RECORDS
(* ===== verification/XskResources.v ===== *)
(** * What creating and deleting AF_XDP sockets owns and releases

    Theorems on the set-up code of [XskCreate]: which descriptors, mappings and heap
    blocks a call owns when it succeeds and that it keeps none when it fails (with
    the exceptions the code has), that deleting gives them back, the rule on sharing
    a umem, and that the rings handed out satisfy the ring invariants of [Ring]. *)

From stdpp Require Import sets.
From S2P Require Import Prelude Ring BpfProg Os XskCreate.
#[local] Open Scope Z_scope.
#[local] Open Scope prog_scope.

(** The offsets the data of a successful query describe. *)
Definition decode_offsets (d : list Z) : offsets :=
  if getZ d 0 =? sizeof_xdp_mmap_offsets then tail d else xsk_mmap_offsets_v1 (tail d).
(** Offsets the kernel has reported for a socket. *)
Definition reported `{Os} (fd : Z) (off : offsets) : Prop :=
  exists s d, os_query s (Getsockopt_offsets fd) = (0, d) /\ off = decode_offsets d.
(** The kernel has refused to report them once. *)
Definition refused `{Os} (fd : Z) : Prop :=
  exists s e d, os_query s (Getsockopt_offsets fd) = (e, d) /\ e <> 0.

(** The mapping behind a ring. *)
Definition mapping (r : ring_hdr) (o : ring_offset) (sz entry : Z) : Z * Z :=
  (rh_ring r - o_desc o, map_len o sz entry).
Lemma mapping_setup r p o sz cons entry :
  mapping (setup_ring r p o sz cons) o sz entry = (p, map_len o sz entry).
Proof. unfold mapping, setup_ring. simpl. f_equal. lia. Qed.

TASK TO CARRY OUT
Nothing but the lines from the top of the records down to the line with "blocks a call" belongs in the answer; repeat them exactly.

FINAL ANSWER
(* ===== verification/XskResources.v ===== *)
(** * What creating and deleting AF_XDP sockets owns and releases

    Theorems on the set-up code of [XskCreate]: which descriptors, mappings and heap
    blocks a call owns when it succeeds and that it keeps none when it fails (with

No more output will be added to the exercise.